Substrate anchorage- and stiffness-dependent expression of h2-calponin in alveolar cells. (A) SW1573 human alveolar cells were cultured on plastic dishes steadily or with vibration. Phase contrast microscopic images show that in contrast to the monolayer formed in the steady culture, continuous vibration prevented the cells from anchoring to the cultural dish and produced cell aggregates that could attach to the dish when vibration was stopped. (B) Total protein extracts from the cells were examined by SDS-PAGE and Western blotting using anti-h2-calponin polyclonal antibody RAH2. Normalized by the level of actin, total cellular protein, or histones (representing the number of cells), the results show that H2-calponin expression in alveolar cells decreased significantly when growing as floating aggregates in comparison with that in monolayer cells attached to plastic dish (*P<0.001).
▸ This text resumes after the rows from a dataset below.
(** The line before a chunk, up to the last byte. *)
Lemma runs_chunk_line s k i : is_open i = false → rp_cs s = RChunk0 → good_chunk k →
  runs s (ck_digits k ++ ck_ext k ++ [cr]) (set_bufs (goto s RChunkExtCr) (ck_digits k) (rp_buf1 s) (rp_buf2 s)) i i.
Proof.
  intros O Es [[Nd Fd] _ [Fe He] _]. destruct (ck_digits k) as [|c d]; [done|]. apply Forall_cons in Fd as [Fc Fd]. set (s0 := clear s).
  assert (∀ s', rp_cs s' = RChunkHex ∨ rp_cs s' = RChunkExt → runs s' [cr] (goto s' RChunkExtCr) i i) as Last.
  { intros s' Hc. apply runs_silent; [done|destruct Hc; congruence|]. unfold rsp_step. by destruct Hc as [-> | ->]. }
  apply (runs_app _ [c] (add_bufs s0 RChunkHex [c] [] []) _ i).
  { apply runs_silent; [done|by rewrite Es|]. unfold rsp_step. rewrite Es. destruct (hex_not c Fc) as (N1 & N2 & _). zcase. rewrite Fc. by rewrite buf_add. }
  eapply runs_app.
  { apply (buffer_loop RChunkHex (λ c, is_hex c = true) false false); [done|done|done| |exact Fd]. intros s1 c1 E1 Hc. unfold rsp_step. rewrite E1, Hc. by rewrite buf_add. }
  rewrite add_bufs_add. replace (set_bufs _ _ _ _) with (goto (add_bufs s0 RChunkHex ([c] ++ d) [] []) RChunkExtCr) by (unfold add_bufs, set_bufs, goto; cbn; by rewrite !app_nil_r).
  set (sh := add_bufs s0 RChunkHex ([c] ++ d) [] []). destruct (ck_ext k) as [|e ext]; [by apply Last; left|]. destruct He as [-> Ne]. destruct ext as [|e ext]; [done|].
  apply Forall_cons in Fe as [_ Fe]. apply Forall_cons in Fe as [[E1 E2] Fe]. apply (runs_app _ [59] (goto sh RChunkSemi) _ i); [by apply runs_silent|].
  apply (runs_app _ [e] (goto sh RChunkExt) _ i). { apply runs_silent; [done|done|]. unfold rsp_step. cbn [rp_cs goto]. by zcase. }
  apply (runs_app _ ext (goto sh RChunkExt) _ i); [|by apply (Last (goto sh RChunkExt)); right]. clear Last Ne. induction ext as [|e' ext IH]; [apply runs_nil|].
  apply Forall_cons in Fe as [[E3 E4] Fe]. apply (runs_app _ [e'] (goto sh RChunkExt) _ i); [|by apply IH]. apply runs_silent; [done|done|]. unfold rsp_step. cbn [rp_cs goto]. by zcase.
Qed.

(** The rest of the data of a chunk. *)
Lemma chunk_rest s here gz br b0 b q d : here = RFirst ∨ here = RNext → rp_cs s = here → b ≠ [] → rp_chunkLength s = Z.of_nat (length b) → Z.of_nat (length b) < 2 ^ 31 →
  runs s b (goto (set_lengths s (rp_contentLength s) 0 (rp_chunks s)) RChunk0) (MkIdeal (Open gz br b0) q d) (MkIdeal (Paused gz br (b0 ++ b)) q d).
Proof.
  intros Hh. revert s b0. induction b as [|c b IH]; intros s b0 Es N L S; [done|]. cbn in L, S.
  assert (rsp_step s c = consume_chunk s here []) as St by by (unfold rsp_step; rewrite Es; destruct Hh as [-> | ->]). unfold consume_chunk in St. rewrite L, in_int_pred, bind_Ok in St by lia.
  destruct b as [|c' b].
  - eapply runs_step; [destruct Hh; congruence|exact St|]. done.
  - rewrite (proj2 (Z.eqb_neq _ _)) in St by (cbn in *; lia). replace (Z.of_nat (Datatypes.S (length (c' :: b))) - 1) with (Z.of_nat (length (c' :: b))) in St by (cbn; lia).
    eapply runs_cons; [destruct Hh; congruence|exact St|done|]. pose proof (IH (goto (set_lengths s (rp_contentLength s) (Z.of_nat (length (c' :: b))) (rp_chunks s)) here) (b0 ++ [c]) eq_refl) as Rn.
    rewrite <- app_assoc in Rn. apply Rn; [done|done|cbn in *; lia].
Qed.

(** The data of a chunk, in the state it begins in. *)
Lemma chunk_first s here0 here enter gz br b0 b i q d : (here0, here, enter) = (RFirst0, RFirst, [dest s; CStart]) ∨ (here0, here, enter) = (RNext0, RNext, [CResume]) →
  rp_cs s = here0 → b ≠ [] → rp_chunkLength s = Z.of_nat (length b) → Z.of_nat (length b) < 2 ^ 31 →
  (∀ c, ideal_cmds source op cl c i enter = Some (MkIdeal (Open gz br b0) q d)) →
  runs s b (goto (set_lengths s (rp_contentLength s) 0 (rp_chunks s)) RChunk0) i (MkIdeal (Paused gz br (b0 ++ b)) q d).
Proof.
  intros Hh Es N L S Hi. destruct b as [|c b]; [done|]. cbn in L, S.
  assert (rsp_step s c = consume_chunk s here enter) as St by by (unfold rsp_step; rewrite Es; destruct Hh as [[= -> -> ->]|[= -> -> ->]]). unfold consume_chunk in St. rewrite L, in_int_pred, bind_Ok in St by lia.
  assert (rp_cs s ≠ RError) as Ne by (rewrite Es; destruct Hh as [[= -> -> ->]|[= -> -> ->]]; done). destruct b as [|c' b].
  - eapply runs_step; [done|exact St|]. unfold ideal_byte. cbn [fst snd]. by rewrite ideal_cmds_app, Hi.
  - rewrite (proj2 (Z.eqb_neq _ _)) in St by (cbn in *; lia). replace (Z.of_nat (Datatypes.S (length (c' :: b))) - 1) with (Z.of_nat (length (c' :: b))) in St by (cbn; lia).
    eapply runs_cons; [done|exact St|unfold ideal_byte; cbn [fst snd]; by rewrite Hi|]. pose proof (chunk_rest (goto (set_lengths s (rp_contentLength s) (Z.of_nat (length (c' :: b))) (rp_chunks s)) here) here gz br (b0 ++ [c]) (c' :: b) q d) as Rn.
    rewrite <- app_assoc in Rn. apply Rn; [destruct Hh as [[= -> -> ->]|[= -> -> ->]]; [by left|by right]|done|done|done|cbn in *; lia].
Qed.

(** A chunk with its line and the end of line behind it. *)
Lemma runs_chunk s k i gz br b0 q d n : is_open i = false → rp_cs s = RChunk0 → good_chunk k → ck_data k ≠ [] → rp_chunks s = Z.of_nat n → Z.of_nat n < 2 ^ 31 - 1 →
  (∀ c, ideal_cmds source op cl c i (if decide (n = 0%nat) then [CDest (rp_isGzipped s) (rp_isBrotli s); CStart] else [CResume]) = Some (MkIdeal (Open gz br b0) q d)) →
  ∃ s', rp_cs s' = RChunk0 ∧ rp_chunks s' = Z.of_nat (S n) ∧ rp_isGzipped s' = rp_isGzipped s ∧ rp_isBrotli s' = rp_isBrotli s ∧
    runs s (chunk_bytes k) s' i (MkIdeal (Paused gz br (b0 ++ ck_data k)) q d).
Proof.
  intros O Es G Nd En Ln Hi. pose proof (strtol16_chunk k G) as V. pose proof (gc_size k G) as Sz.
  assert (0 < Z.of_nat (length (ck_data k))) as Lp by (destruct (ck_data k); [done|cbn; lia]).
  set (s1 := set_bufs (goto s RChunkExtCr) (ck_digits k) (rp_buf1 s) (rp_buf2 s)).
  set (s2 := goto (set_lengths (buf (set_lengths s1 (rp_contentLength s) (Z.of_nat (length (ck_data k))) (rp_chunks s)) 0) (rp_contentLength s) (Z.of_nat (length (ck_data k))) (Z.of_nat (S n))) (if decide (n = 0%nat) then RFirst0 else RNext0)).
  assert (rsp_step s1 lf = Ok (s2, [])) as St.
  { unfold rsp_step. cbn [rp_cs s1 set_bufs goto]. rewrite Z.eqb_refl. unfold chunk_line. replace (strtol16 (rp_buf s1)) with (Z.of_nat (length (ck_data k))) by (symmetry; exact V).
    cbn [rp_chunkLength set_lengths buf set_bufs rp_chunks rp_contentLength s1 goto]. rewrite (proj2 (Z.eqb_neq _ _)) by lia. rewrite En.
    rewrite in_int_ok, bind_Ok by lia. unfold s2. replace (Z.of_nat n + 1) with (Z.of_nat (S n)) by lia. rewrite En. destruct (decide (n = 0%nat)); [subst n|rewrite (proj2 (Z.eqb_neq _ _)) by lia]; reflexivity. }
  set (s3 := goto (set_lengths s2 (rp_contentLength s2) 0 (rp_chunks s2)) RChunk0). exists s3. split_and!; [done..|].
  unfold chunk_bytes, chunk_line_bytes. replace ((ck_digits k ++ ck_ext k ++ [cr; lf]) ++ ck_data k ++ [cr; lf]) with ((ck_digits k ++ ck_ext k ++ [cr]) ++ [lf] ++ ck_data k ++ [cr; lf]) by by rewrite <- !app_assoc.
  eapply runs_app; [by apply runs_chunk_line|]. fold s1. apply (runs_app _ [lf] s2 _ i); [by apply runs_silent|].
  apply (runs_app _ _ s3 _ (MkIdeal (Paused gz br (b0 ++ ck_data k)) q d)).
  - destruct (decide (n = 0%nat)) as [Ez|Nz].
    + apply (chunk_first s2 RFirst0 RFirst [dest s2; CStart]); [by left|unfold s2; by destruct (decide (n = 0%nat))|done..].
    + apply (chunk_first s2 RNext0 RNext [CResume]); [by right|unfold s2; by destruct (decide (n = 0%nat))|done..].
  - apply (runs_app _ [cr] (goto s3 RChunkCr) _ (MkIdeal (Paused gz br (b0 ++ ck_data k)) q d)); by apply runs_silent.
Qed.

(** The chunks behind the first one. *)
Lemma runs_chunks ks s gz br b0 q d n : rp_cs s = RChunk0 → Forall (λ k, good_chunk k ∧ ck_data k ≠ []) ks → rp_chunks s = Z.of_nat n → (0 < n)%nat → Z.of_nat (n + length ks) < 2 ^ 31 - 1 →
  ∃ s', rp_cs s' = RChunk0 ∧ runs s (concat (chunk_bytes <$> ks)) s' (MkIdeal (Paused gz br b0) q d) (MkIdeal (Paused gz br (b0 ++ concat (ck_data <$> ks))) q d).
Proof.
  revert s b0 n. induction ks as [|k ks IH]; intros s b0 n Es F En Hn Ln; cbn in Ln.
  - exists s. split; [done|]. cbn. rewrite app_nil_r. apply runs_nil.
  - apply Forall_cons in F as [[G Nd] F]. destruct (runs_chunk s k (MkIdeal (Paused gz br b0) q d) gz br b0 q d n) as (s1 & E1 & N1 & _ & _ & R1); try done; [lia|by rewrite decide_False by lia|].
    destruct (IH s1 (b0 ++ ck_data k) (S n)) as (s2 & E2 & R2); try done; [lia|lia|]. exists s2. split; [done|]. rewrite !fmap_cons. cbn [concat]. rewrite app_assoc. by eapply runs_app.
Qed.

Lemma chunked_body s ks last i : id_body i = Nowhere → rp_cs s = RChunk0 → rp_chunks s = 0 → ks ≠ [] → Z.of_nat (length ks) < 2 ^ 31 - 1 →
  Forall (λ k, good_chunk k ∧ ck_data k ≠ []) ks → good_chunk last → ck_data last = [] →
  ∃ s', rp_cs s' = RMain ∧ runs s (concat (chunk_bytes <$> ks) ++ chunk_line_bytes last) s' i
    (body_done i (rp_isGzipped s) (rp_isBrotli s) (concat (ck_data <$> ks)) (before_body ++ after_body)).
Proof.
  intros Ei Es En Nk Ln F Gl Dl. destruct ks as [|k ks]; [done|]. apply Forall_cons in F as [[G Nd] F]. cbn [length] in Ln.
  destruct (runs_chunk s k i (rp_isGzipped s) (rp_isBrotli s) [] (id_quiet i ++ before_body) (id_done i) 0) as (s1 & E1 & N1 & _ & _ & R1); try done; [unfold is_open; by rewrite Ei| |].
  { intros c. rewrite decide_True by done. cbn. rewrite Ei. cbn. unfold before_body. by rewrite app_assoc. }
  destruct (runs_chunks ks s1 (rp_isGzipped s) (rp_isBrotli s) (ck_data k) (id_quiet i ++ before_body) (id_done i) 1) as (s2 & E2 & R2); [done|done|done|lia|lia|].
  pose proof (strtol16_chunk last Gl) as V. rewrite Dl in V. pose proof (runs_chunk_line s2 last (MkIdeal (Paused (rp_isGzipped s) (rp_isBrotli s) (ck_data k ++ concat (ck_data <$> ks))) (id_quiet i ++ before_body) (id_done i)) eq_refl E2 Gl) as R3.
  set (s3 := set_bufs _ _ _ _) in R3. assert (rsp_step s3 lf = Ok (goto (buf (set_lengths s3 (rp_contentLength s3) 0 (rp_chunks s3)) 0) RMain, bodyBlockFinish ++ [CPop HttpResponse])) as St.
  { unfold rsp_step. cbn [rp_cs s3 set_bufs goto]. rewrite Z.eqb_refl. unfold chunk_line. replace (strtol16 (rp_buf s3)) with 0 by (symmetry; exact V). reflexivity. }
  eexists. split; [|rewrite !fmap_cons; cbn [concat]; rewrite <- app_assoc; eapply runs_app; [exact R1|]; eapply runs_app; [exact R2|]; unfold chunk_line_bytes;
    rewrite (app_assoc _ _ [cr; lf]); change [cr; lf] with ([cr] ++ [lf]); rewrite !app_assoc; eapply runs_app; [rewrite <- app_assoc; exact R3|]; eapply runs_step; [done|exact St|]].
  - done.
  - unfold body_done, after_body, if_source. destruct source; cbn; by rewrite <- ?app_assoc.
Qed.
End Messages.

(** ** What a head says *)

Record Info := MkInfo {
  in_length : Z;
  in_gzip : bool;
  in_brotli : bool;
  in_chunked : bool;
  in_close : bool;
}.

Definition no_info : Info := MkInfo (-1) false false false false.

(** One header: the last length counts, the rest is found or not. *)
Definition line_info (n : Info) (l : Line) : Info :=
  let b := line_bytes l ++ [0] in
  MkInfo (if named b (lit "Content-Length:") then atoi (cstr (drop 15 b)) else in_length n)
    (in_gzip n || named b (lit "Content-Encoding:") && strstr (cstr b) (lit "gzip"))
    (in_brotli n || named b (lit "Content-Encoding:") && strstr (cstr b) (lit "br"))
    (in_chunked n || named b (lit "Transfer-Encoding:") && strstr (cstr b) (lit "chunked"))
    (in_close n || named b (lit "Connection:") && strstr (cstr b) (lit "close")).

Definition head_info (h : Head) : Info := foldl line_info no_info (hd_lines h).

Definition info_of (s : Rsp) : Info := MkInfo (rp_contentLength s) (rp_isGzipped s) (rp_isBrotli s) (rp_isChunked s) (rp_isConnectionClose s).

(** The nodes of a header in the tree: its value keeps the end of the line. *)
Definition line_cmds (l : Line) : list Cmd :=
  content_type (line_bytes l ++ [0]) ++ header_nodes (cstr (ln_name l ++ [0])) (cstr ((ln_value l ++ [cr; lf]) ++ [0])).

(** A header that a parser that is asked for cookies, or for redirections, can take apart: a
    cookie does not begin with a semicolon, and there is no zero byte in a redirection. *)
Definition line_fine (cookies location : bool) (l : Line) : Prop :=
  (cookies = true → named (line_bytes l ++ [0]) (lit "Set-Cookie:") = true → head (ln_value l) ≠ Some 59) ∧
  (location = true → starts_with (line_bytes l ++ [0]) (lit "Location:") = true → 0 ∉ ln_value l).

Definition lines_fine (s : Rsp) (ls : list Line) : Prop := Forall (line_fine (rp_wantCookies s) (rp_wantLocation s)) ls.

(** A parser that is not asked for either takes every header. *)
Lemma lines_fine_nothing s ls : rp_wantCookies s = false → rp_wantLocation s = false → lines_fine s ls.
Proof. intros Wc Wl. apply Forall_forall. intros l _. rewrite Wc, Wl. by split. Qed.

(** What a parser is asked for. *)
Definition asked (s s' : Rsp) : Prop := rp_wantCookies s' = rp_wantCookies s ∧ rp_wantLocation s' = rp_wantLocation s.

Lemma asked_fine s s' ls : asked s s' → lines_fine s ls → lines_fine s' ls.
Proof. intros [Wc Wl]. unfold lines_fine. by rewrite Wc, Wl. Qed.

(** What the tests of headers do not touch. *)
Definition kept (s s' : Rsp) : Prop :=
  asked s s' ∧ rp_chunks s' = rp_chunks s ∧ rp_buf s' = rp_buf s ∧ rp_buf1 s' = rp_buf1 s ∧ rp_buf2 s' = rp_buf2 s.

Lemma kept_trans s s1 s2 : kept s s1 → kept s1 s2 → kept s s2.
Proof. unfold kept, asked. intuition congruence. Qed.
Lemma twice_app a b : twice (a ++ b) = twice a ++ if bool_decide (255 ∈ a) then [] else twice b.
Proof.
  induction a as [|c a IH]; cbn; [done|]. destruct (Z.eqb_spec c 255) as [->|N].
  - rewrite bool_decide_eq_true_2 by apply list_elem_of_here. done.
  - rewrite IH. cbn. do 3 f_equal. destruct (bool_decide (255 ∈ a)) eqn:E.
    + apply bool_decide_eq_true in E. rewrite bool_decide_eq_true_2 by by right. done.
    + apply bool_decide_eq_false in E. rewrite bool_decide_eq_false_2; [done|]. intros [|]%elem_of_cons; [congruence|done].
Qed.

#[export] Program Instance twice_laws : CodecLaws (MkTwice [] [] false) twice_call := {|
  cd_seen := tw_seen;
  cd_made := tw_made;
  cd_ended := tw_ended;
  cd_dec := twice;
  cd_valid _ := True;
|}.
Next Obligation. done. Qed.
Next Obligation. done. Qed.
Next Obligation.
  intros s inp n s' used out v Hn En _ [rest P] E. unfold twice_call in E. rewrite En in E. rewrite P, drop_app_length in E.
  destruct (length (take n rest) =? n)%nat eqn:F; [|destruct (bool_decide (255 ∈ tw_seen s ++ inp)) eqn:G]; injection E as <- <- <- <-; cbn.
  - apply Nat.eqb_eq in F. rewrite (take_ge inp) by done. split_and!; [done|lia|done|done|done|done|]. rewrite P. exists (drop n rest). by rewrite <- app_assoc, take_drop.
  - apply Nat.eqb_neq in F. rewrite length_take in F. rewrite !take_ge by lia. split_and!; [done|lia|done|done|done|]. intros more. by rewrite twice_app, G, app_nil_r.
  - apply Nat.eqb_neq in F. rewrite length_take in F. rewrite !take_ge by lia. by split_and!; [done|lia|..].
Qed.
Next Obligation. intros a b _. cbn. rewrite twice_app. by eexists. Qed.
Next Obligation. intros s inp n E. unfold twice_call. cbn in E. by rewrite E. Qed.

(** As zlib and as the brotli library. *)
#[export] Instance twice_zlib : Zlib := {|
  z_stream := Twice;
  inflateInit2 := MkTwice [] [] false;
  inflate s flush inp n :=
    let '(s, used, out, v) := twice_call s inp n in
    (s, used, out, match v with Ended => Z_STREAM_END | Failed => Z_DATA_ERROR | _ => match inp, out with [], [] => Z_BUF_ERROR | _, _ => Z_OK end end);
  inflateEnd s := (s, Z_OK);
  total_out s := Z.of_nat (length (tw_made s));
|}.

#[export] Instance twice_brotli : BrotliLib := {|
  BrotliDecoderState := Twice;
  BrotliDecoderCreateInstance := MkTwice [] [] false;
  BrotliDecoderDecompressStream s inp n :=
    let '(s, used, out, v) := twice_call s inp n in
    (s, used, out, match v with Ended => RESULT_SUCCESS | Failed => RESULT_ERROR | Full => NEEDS_MORE_OUTPUT | Hungry => NEEDS_MORE_INPUT end);
  BrotliDecoderIsFinished := tw_ended;
|}.

Lemma zcall_twice (s : Twice) inp n : (0 < n)%nat → zcall s inp n = twice_call s inp n.
Proof.
  intros Hn. unfold zcall. cbn. destruct (twice_call s inp n) as [[[s' used] out] v] eqn:E. unfold zverdict. f_equal.
  unfold twice_call in E. destruct (tw_ended s); [by injection E as <- <- <- <-|].
  destruct (_ =? n)%nat eqn:F in E; [|destruct (bool_decide _) in E]; injection E as _ _ <- <-; [|done|].
  - rewrite F. apply Nat.eqb_eq in F. destruct (take n _); [cbn in F; lia|]. by destruct inp.
  - rewrite F. by destruct inp, (take n _).
Qed.

(** A call that is another one where it matters has the laws too. *)
Lemma codec_ext {D} (init : D) call call' `{!CodecLaws init call} :
  (∀ s inp n, (0 < n)%nat → call' s inp n = call s inp n) → (∀ s inp n, cd_ended (call := call) s = true → call' s inp n = (s, O, [], Ended)) → CodecLaws init call'.
Proof.
  intros Same Over. refine {| cd_seen := cd_seen (call := call); cd_made := cd_made (call := call); cd_ended := cd_ended (call := call); cd_dec := cd_dec (call := call); cd_valid := cd_valid (call := call) |}.
  - apply cd_init.
  - apply cd_valid_prefix.
  - intros s inp n s' used out v Hn En V P E. rewrite Same in E by done. by apply (cd_step s inp n).
  - apply cd_grows.
  - exact Over.
Defined.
The expression of h2-calponin was up-regulated to resume the control level after the floating cells attached to the plastic substrate to form a monolayer. The results were summarized from 4 individual experiments. (C) SW1573 human alveolar cells were cultured on plastic dish or polyacrylamide gels of high or low stiffness for 3 days. (D) The levels of h2-calponin were determined by Western blot analysis using anti-h2-calponin antibody RAH2. Normalized by the amount of actin, total cellular protein, or histones, densitometry quantification shows a significant decrease in the expression of h2-calponin in alveolar cells grown on soft polyacrylamide gel in comparison with that in the hard gel and plastic dish cultures (*P<0.005, **P<0.001). The results were summarized from 3 individual experiments.